For those documents with accented characters in the attribute values I get "Invalid UTF-8 escape sequence" reported in the log file. Xml fragment below...
... in Brazil (<xref ref-type="bibr" rid="i0892-1016-51-1-72-BrazilMinistériodoMeioAmbienteMMAInstitutoChicoMendesdeConservaçãodaBiodiversidadeICMBio1">Brazil Ministério do Meio Ambiente, Instituto Chico Mendes de Conservação da Biodiversidade 2014</xref>). This species builds....
Apart from using Powershell to swap these characters to their numeric entity form is there any xquery code to deal with this or a setting in MarkLogic? The characters on this occasion are western European and the attributes are not used in indexes.
MarkLogic 8.0-6.7 Windows 10 Powershell 5.1
Addition Over the weekend I had a look around. On the MarkLogic side I pulled a copy of the xdmp:get-request-body outside a 'try-catch'. and the error confirms your (Mads) suspicion. I looked at the Powershell and it imports text content as UTF8 (Encode a string in UTF-8) but was clearly posting the text out as default character set (1252?).
function getBody ($FilePath)
{
$fileContentBinary = [System.IO.File]::ReadAllBytes($FilePath)
$enc = [System.Text.Encoding]::GetEncoding("UTF-8")
$encodedContent = $enc.GetString($fileContentBinary)
$encodedContent = elementReplace($encodedContent)
return $encodedContent
}
function sendXml ($MLHost, $LocalFilePath, $SUPPLIER_REF, $credentials, $xsltTRANSFORMLABEL)
{
Add-content $logfile -value ('Posting file ' + $LocalFilePath + ' to ' + $MLHost + ' for supplier ' + $SUPPLIER_REF)
$filename = (Split-Path $LocalFilePath -leaf)
$EndpointAddress = 'http://{0}:######/nps3/article/upload/?supplier={1}&filename={2}&transform={3}' -f $MLHost, $SUPPLIER_REF, $filename, $xsltTRANSFORMLABEL ;
$boundary = [System.Guid]::NewGuid().ToString()

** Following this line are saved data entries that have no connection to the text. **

(* ===== verification/RequestTask.v ===== *)
(** * The task that serves one request

    The future of [request_from_agent] as the balancer's endpoints spawn it:
    how far it is, and its steps, the wait for an agent and the turns of the
    forwarding loop ([RequestFromAgent]).  The task sees its connection closed
    when the token it was given is cancelled. *)

From S2P Require Import Prelude.
From S2P Require Import Tokio.
From S2P Require Import Messages.
From S2P Require Import Requests.
From S2P Require Import Senders.
From S2P Require Import SlotStatus.
From S2P Require Import AgentController.
From S2P Require Import AgentPool.
From S2P Require Import BufferedRequests.
From S2P Require Import RequestFromAgent.
Local Open Scope Z_scope.

Section RequestTask.
Context `{LlamaTypes} {R : Type} `{!StreamableResult R} `{!IntoOutgoingResponse R}.
Context (inference_item_timeout : N).

(** [task_agent] is the name of the agent, once there is one. *)
Record RequestTask : Type := {
  task_progress : @ForwardState _ R;
  task_agent : option (option string);
  task_running : bool;
}.

Definition task_new : RequestTask :=
  {| task_progress := forward_initial; task_agent := None; task_running := true |}.

(** The biased [select!] of the wait sees the task's token before the result
    of the wait, and sees it closed only when it is cancelled. *)
Definition select_wait (cancelled : bool) (w : WaitSelect) : option WaitSelect :=
  match w with
  | WaitShutdown => Some WaitShutdown
  | WaitConnectionClosed => if cancelled then Some WaitConnectionClosed else None
  | WaitResult _ => Some (if cancelled then WaitConnectionClosed else w)
  end.

(** The task waits for an agent and hands it the request. *)
Definition task_waits (id : string) (cancelled : bool) (t : Turn (R := R)) (w : WaitSelect)
    (establish : result ManagesSendersController string) (name_ : option string)
    (task : RequestTask) : RequestTask :=
  match task_running task, task_agent task with
  | true, None =>
      match select_wait cancelled w with
      | None => task
      | Some w =>
          match wait_for_agent_controller id t w (task_progress task) with
          | (s, None) => {| task_progress := s; task_agent := None; task_running := false |}
          | (s, Some _) =>
              match establish with
              | Err _ =>
                  {| task_progress := respond_with_error id t 500 "Failed to generate response" s;
                     task_agent := None; task_running := false |}
              | Ok _ => {| task_progress := s; task_agent := Some name_; task_running := true |}
              end
          end
      end
  | _, _ => task
  end.

Definition with_connection_closed (cancelled : bool) (t : Turn (R := R)) : Turn := {|
  shutdown_cancelled := shutdown_cancelled t; agent_connection_closed := agent_connection_closed t;
  client_connection_closed := cancelled; timer_elapsed := timer_elapsed t;
  response_ready := response_ready t; client_accepts := client_accepts t;
  agent_reachable := agent_reachable t |}.

(** A turn of [forward_responses_stream]. *)
Definition task_turns (id : string) (cancelled : bool) (t : Turn) (task : RequestTask)
    : RequestTask :=
  match task_running task, task_agent task with
  | true, Some name_ =>
      match forward_turn id name_ inference_item_timeout (with_connection_closed cancelled t)
              (task_progress task) with
      | (s, ExitLoop) => {| task_progress := s; task_agent := Some name_; task_running := false |}
      | (s, _) => {| task_progress := s; task_agent := Some name_; task_running := true |}
      end
  | _, _ => task
  end.

(** What the client accepted of a log, and of what was added to it. *)
Definition written_messages (l : list ForwardAction) : list OutgoingMessage :=
  omap (fun sent : OutgoingMessage * bool => if sent.2 then Some sent.1 else None) (client_log l).

Definition newly_written (before after : RequestTask) : list OutgoingMessage :=
  written_messages (drop (length (log (task_progress before))) (log (task_progress after))).

(** ** Facts *)

(** A message is an error or a response to the request [id]. *)
Definition request_message (id : string) (message : OutgoingMessage) : Prop :=
  match message with
  | OutgoingMessageError envelope => error_request_id envelope = id
  | OutgoingMessageNotification _ => False
  | OutgoingMessageResponse envelope => response_request_id envelope = id
  end.

Definition request_action (id : string) (a : ForwardAction) : Prop :=
  match a with ClientSend message _ => request_message id message | AgentStop _ => True end.

(** The log grew by messages of the request. *)
Definition log_extends (id : string) (s s' : @ForwardState _ R) : Prop :=
  exists actions, log s' = log s ++ actions /\ Forall (request_action id) actions.

Lemma log_extends_same (id : string) (s s' : ForwardState) (Hlog : log s' = log s) :
  log_extends id s s'.
Proof. exists []. by rewrite app_nil_r. Qed.

#[local] Instance log_extends_trans (id : string) : Transitive (log_extends id).
Proof.
  intros s1 s2 s3 (a1 & E1 & H1) (a2 & E2 & H2). exists (a1 ++ a2).
  rewrite E2, E1, app_assoc. split; [done|]. by apply Forall_app.
Qed.

Lemma log_extends_error (id : string) (t : Turn) (c : Z) (d : string) (s : ForwardState) :
  log_extends id s (respond_with_error id t c d s).
Proof. eexists. split; [done|]. by repeat constructor. Qed.

Lemma log_extends_stop (id : string) (t : Turn) (s : ForwardState) :
  log_extends id s (stop_and_drain t s).1.
Proof.
  unfold stop_and_drain, request_stop. destruct (agent_reachable t); simpl;
    (eexists; split; [done|]; by repeat constructor).
Qed.

Lemma log_extends_turn (id : string) (name_ : option string) (t : Turn) (s : ForwardState) :
  log_extends id s (forward_turn id name_ inference_item_timeout t s).1.
Proof.
  unfold forward_turn. destruct (shutdown_cancelled t).
  { destruct (is_forwarding s); [|by apply log_extends_same]. simpl.
    etransitivity; [apply log_extends_error|]. eexists. split; [done|]. by repeat constructor. }
  destruct (agent_connection_closed t).
  { destruct (is_forwarding s); [apply log_extends_error|by apply log_extends_same]. }
  destruct (client_connection_closed t && is_forwarding s); [apply log_extends_stop|].
  destruct (timer_elapsed t).
  { destruct (is_forwarding s); [|by apply log_extends_same].
    etransitivity; [apply log_extends_error|apply log_extends_stop]. }
  destruct (response_ready t) as [[r|]|]; [| |by apply log_extends_same].
  - unfold is_forwarding. simpl. destruct (forwarding_mode s) eqn:Hmode.
    + destruct (is_done r); by apply log_extends_same.
    + assert (Hsend : log_extends id s (send_response_to_client id name_ t r (add_received r s)).1)
        by (eexists; split; [done|]; by repeat constructor).
      simpl in Hsend. destruct (is_done r); [exact Hsend|]. destruct (client_accepts t); [exact Hsend|].
      etransitivity; [exact Hsend|apply log_extends_stop].
  - destruct (is_forwarding s); [apply log_extends_error|by apply log_extends_same].
Qed.

Lemma log_extends_wait (id : string) (t : Turn) (w : WaitSelect) (s : ForwardState) :
  log_extends id s (wait_for_agent_controller id t w s).1.
Proof.
  destruct w as [| |[[| |]|]]; first [apply log_extends_error|by apply log_extends_same].
Qed.

Lemma task_waits_extends (id : string) (cancelled : bool) (t : Turn) (w : WaitSelect)
    (establish : result ManagesSendersController string) (name_ : option string) (task : RequestTask) :
  log_extends id (task_progress task)
    (task_progress (task_waits id cancelled t w establish name_ task)).
Proof.
  unfold task_waits. destruct (task_running task); [|by apply log_extends_same].
  destruct (task_agent task); [by apply log_extends_same|].
  destruct (select_wait cancelled w) as [w'|]; [|by apply log_extends_same].
  pose proof (log_extends_wait id t w' (task_progress task)) as Hwait.
  destruct (wait_for_agent_controller id t w' (task_progress task)) as [s [agent|]]; [|exact Hwait].
  destruct establish; [exact Hwait|]. etransitivity; [exact Hwait|apply log_extends_error].
Qed.

Lemma task_turns_extends (id : string) (cancelled : bool) (t : Turn) (task : RequestTask) :
  log_extends id (task_progress task) (task_progress (task_turns id cancelled t task)).
Proof.
  unfold task_turns. destruct (task_running task); [|by apply log_extends_same].
  destruct (task_agent task) as [name_|]; [|by apply log_extends_same].
  pose proof (log_extends_turn id name_ (with_connection_closed cancelled t) (task_progress task)) as Ht.
  by destruct (forward_turn _ _ _ _ _) as [s []].
Qed.

Lemma written_messages_app (l1 l2 : list ForwardAction) :
  written_messages (l1 ++ l2) = written_messages l1 ++ written_messages l2.
Proof. unfold written_messages. by rewrite client_log_app, omap_app. Qed.

Lemma written_messages_request (id : string) (actions : list ForwardAction)
    (Hactions : Forall (request_action id) actions) :
  Forall (request_message id) (written_messages actions).
Proof.
  unfold written_messages, client_log. induction Hactions as [|a actions Ha _ IH]; [done|].
  destruct a as [message [|]|reached]; [|exact IH|exact IH]. apply Forall_cons. by split.
Qed.

(** What a step wrote, in terms of the whole log. *)
Lemma newly_written_extends (id : string) (before after : RequestTask)
    (Hextends : log_extends id (task_progress before) (task_progress after)) :
  Forall (request_message id) (newly_written before after) /\
  written_messages (log (task_progress after))
  = written_messages (log (task_progress before)) ++ newly_written before after.
Proof.
  destruct Hextends as (actions & Hlog & Hactions). unfold newly_written.
  rewrite Hlog, drop_app_length, written_messages_app. split; [|done].
  by apply written_messages_request.
Qed.

(** A forwarding task whose token is cancelled asks its agent to stop and
    writes nothing. *)
Lemma cancelled_task_turn (id : string) (name_ : option string) (t : Turn) (task : RequestTask)
    (Hrunning : task_running task = true) (Hagent : task_agent task = Some name_)
    (Hforwarding : is_forwarding (task_progress task) = true)
    (Hcalm : shutdown_cancelled t = false /\ agent_connection_closed t = false) :
  let task' := task_turns id true t task in
  newly_written task task' = [] /\
  log (task_progress task') = log (task_progress task) ++ [AgentStop (agent_reachable t)] /\
  task_running task' = agent_reachable t.
Proof.
  destruct Hcalm as [Hshutdown Hclosed]. simpl. unfold task_turns, newly_written.
  rewrite Hrunning, Hagent. unfold forward_turn. simpl. rewrite Hshutdown, Hclosed, Hforwarding. simpl.
  unfold stop_and_drain, request_stop. simpl.
  destruct (agent_reachable t); simpl; by rewrite drop_app_length.
Qed.
End RequestTask.
Arguments RequestTask {_} R.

$bodyText = makeBody $LocalFilePath
$contentType = 'multipart/form-data; boundary={0}' -f $boundary;
try {
Invoke-RestMethod -uri $EndpointAddress -Method PUT -ContentType $contentType -body $bodyText -Credential $credentials
#all ok so delete file
if (Test-Path $LocalFilePath) {
Remove-Item $LocalFilePath
}
}
catch {
Add-content $logfile -value ('A problem was encountered inserting "' + (Split-Path $LocalFilePath -leaf) + ' --> ' + $_.Exception.Message )
}}
I added $OutputEncoding = New-Object -typename System.Text.UTF8Encoding to the top of the Powershell script (assuming it sets UTF8 as the default character set for the session??) and also added a charset parameter to the $contentType statement
$contentType = 'multipart/form-data; boundary={0} ; charset=utf-8' -f $boundary;
These changes appear to have corrected the issue. Does '$OutputEncoding' change the entire coding for the session to UTF8 if added at the top of the code?